Look below for the line holding "None => false" and the line holding "reject_if position_lt (version_position". Transcribe exactly those lines and all lines between them, nothing more.

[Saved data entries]

== Segment start ==

(* ===== verification/Validate.v ===== *)
(** * Receipt validation

    Models the validators of src/src/receipt.rs and the profile dispatch of
    src/src/profiles/mod.rs. *)

From S2P Require Export Delivery.

Section validate.
Context `{Primitives, Serde, HashOrder, TextFormat, ReceiptParser}.

(** ** Profile dispatch *)

(** [evaluate_profile]. *)
Definition evaluate_profile (id : string) (receipt : Receipt) (report : Report) : ProfileResult :=
  if id =? BELLBOOK_CORE_V1 then evaluate_core_v1 receipt report else
  if id =? DELIVERY_RECEIPT_V1 then evaluate_delivery_v1 receipt report else
  if id =? BELLBOOK_CORE_SIGNED_V1 then evaluate_signed_v1 receipt report else
  mk_ProfileResult id zero_hash ProfileStatus.Unknown [] false None.

(** [evaluate_declared]. *)
Definition evaluate_declared (decl : ProfileRef) (receipt : Receipt) (report : Report) : ProfileResult :=
  as_declared decl (evaluate_profile (pf_id decl) receipt report).

(** The second loop of [evaluate_profiles]. *)
Fixpoint evaluate_required (receipt : Receipt) (report : Report) (required : list string)
    (out : list ProfileResult) : list ProfileResult :=
  match required with
  | [] => out
  | id :: required =>
      if existsb (λ p, pr_id p =? id) out then evaluate_required receipt report required out
      else evaluate_required receipt report required (out ++ [evaluate_profile id receipt report])
  end.

(** [evaluate_profiles]. *)
Definition evaluate_profiles (receipt : Receipt) (report : Report) (required : list string)
    : list ProfileResult :=
  evaluate_required receipt report required
    ((λ decl, evaluate_declared decl receipt report) <$> rcpt_profiles receipt).

(** ** Structural checks *)

(** [rules_for_epoch]. *)
Definition rules_for_epoch (rules : VerifierRules) (schemas : list string) : VerifierRules :=
  let known : gset Hash256 := list_to_set (schema_id <$> schemas) in
  mk_VerifierRules (rules_space rules) (filter (λ e, (e.1 ∈? known) = true) (kind_schema_map rules))
    (signature_required_kinds rules) (author_keys rules) (author_roles rules)
    (admin_retraction_actors rules) (allowed_summary_types rules) (evidence_thresholds rules)
    (max_context_records rules) (min_binding rules) (selection_requires_evaluation rules)
    (reaffirmation_actors rules) (max_considered rules) (selection_requires_approval rules)
    (reject_compromised_continuation rules).

(** The position of a version, [None] below every [Some]. *)
Definition version_position (v : string) : option nat :=
  fst <$> list_find (λ s, s = v) SUPPORTED_SPEC_VERSIONS.
Definition position_lt (a b : option nat) : bool :=
  match a, b with
  | None, Some _ => true
  | Some x, Some y => (x <? y)%nat
  | _, None => false
  end.

(** The loop over the declarations. *)
Fixpoint check_declared_ids (idx : nat) (seen : gset string) (l : list ProfileRef) : option Problem.t :=
  match l with
  | [] => None
  | decl :: l =>
      reject_if pf_id decl =? "" with Problem.EmptyProfileId idx;;
      reject_if pf_id decl ∈? seen with Problem.RepeatedProfile (pf_id decl);;
      check_declared_ids (S idx) ({[pf_id decl]} ∪ seen) l
  end.

(** [check_declarations]; [None] is success. *)
Definition check_declarations (receipt : Receipt) : option Problem.t :=
  match rcpt_profiles receipt with
  | [] => None
  | l =>
      reject_if position_lt (version_position (rcpt_spec_version receipt))
                  (version_position PROFILE_DECLARATIONS_SINCE)
        with Problem.DeclarationsTooEarly (rcpt_spec_version receipt);;
      check_declared_ids 0 ∅ l
  end.

(** The per-record limits. *)
Fixpoint check_record_limits (limits : ValidationLimits) (idx : nat) (l : list record)
    : option Problem.t :=
  match l with
  | [] => None
  | r :: l =>
      reject_if (max_payload_bytes limits <? N.of_nat (length (rec_data r)))%N
        with Problem.PayloadTooLarge idx;;
      reject_if (max_refs_per_record limits <? N.of_nat (length (rec_refs r)))%N
        with Problem.TooManyRefs idx;;
      check_record_limits limits (S idx) l
  end.

(** ** Validation *)

Definition status_of (verdict : LogVerdict) : ValidationStatus.t :=
  match lv_result verdict with
  | VerdictResult.Reject => ValidationStatus.Invalid
  | VerdictResult.Accept =>
      if bool_decide (lv_retracted_records verdict = ∅) && bool_decide (lv_tainted_records verdict = ∅)
      then ValidationStatus.Clean else ValidationStatus.Tainted
  end.

(** The report of a receipt that reached replay. *)
Definition replay_report (receipt : Receipt) (rules_hash : Hash256) (verdict : LogVerdict) : Report :=
  let report :=
    mk_Report (status_of verdict) (lv_reason verdict) None (rcpt_spec_version receipt)
      (N.of_nat (length (rcpt_records receipt))) (lv_checked_records verdict) (lv_last_time verdict)
      (sha256_concat_ids (rec_id <$> rcpt_records receipt)) rules_hash
      (lv_retracted_records verdict) (lv_tainted_records verdict) (lv_standing verdict) [] in
  set_profiles (evaluate_profiles receipt report []) report.

(** [validate_with_limits]. *)
Definition validate_with_limits (bytes : bytes) (limits : ValidationLimits) : Report :=
  let len := N.of_nat (length bytes) in
  if (max_bytes limits <? len)%N
  then structural_failure (Problem.TooManyBytes len (max_bytes limits)) "" else
  match from_bytes bytes with
  | Err e => structural_failure (Problem.Unparseable e) ""
  | Ok receipt =>
      let fail problem := structural_failure problem (rcpt_spec_version receipt) in
      let count := N.of_nat (length (rcpt_records receipt)) in
      if (max_records limits <? count)%N
      then fail (Problem.TooManyRecords count (max_records limits)) else
      match check_record_limits limits 0 (rcpt_records receipt) with
      | Some problem => fail problem
      | None =>
          match schemas_for_epoch (rcpt_spec_version receipt) with
          | None => fail (Problem.UnsupportedVersion (rcpt_spec_version receipt))
          | Some epoch_schemas =>
              match check_declarations receipt with
              | Some problem => fail problem
              | None =>
                  match sha256_canonical (rcpt_rules receipt) with
                  | None => fail Problem.RulesNotCanonical
                  | Some rules_hash =>
                      replay_report receipt rules_hash
                        (verify_log (rcpt_records receipt)
                           (rules_for_epoch (rcpt_rules receipt) epoch_schemas) None)
                  end
              end
          end
      end
  end.

(** [validate]. *)
Definition validate (bytes : bytes) : Report := validate_with_limits bytes default_limits.

(** [validate_with_profiles]. *)
Definition validate_with_profiles (bytes : bytes) (limits : ValidationLimits) (profiles : list string)
    : Report :=
  let report := validate_with_limits bytes limits in
  if bool_decide (profiles = []) || is_Some_b (rp_problem report) then report else
  match from_bytes bytes with
  | Err _ => report
  | Ok receipt => set_profiles (evaluate_profiles receipt report profiles) report
  end.
End validate.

== Segment end ==

**OUTPUT FOR THIS TASK**
  | _, None => false
  end.

(** The loop over the declarations. *)
Fixpoint check_declared_ids (idx : nat) (seen : gset string) (l : list ProfileRef) : option Problem.t :=
  match l with
  | [] => None
  | decl :: l =>
      reject_if pf_id decl =? "" with Problem.EmptyProfileId idx;;
      reject_if pf_id decl ∈? seen with Problem.RepeatedProfile (pf_id decl);;
      check_declared_ids (S idx) ({[pf_id decl]} ∪ seen) l
  end.

(** [check_declarations]; [None] is success. *)
Definition check_declarations (receipt : Receipt) : option Problem.t :=
  match rcpt_profiles receipt with
  | [] => None
  | l =>
      reject_if position_lt (version_position (rcpt_spec_version receipt))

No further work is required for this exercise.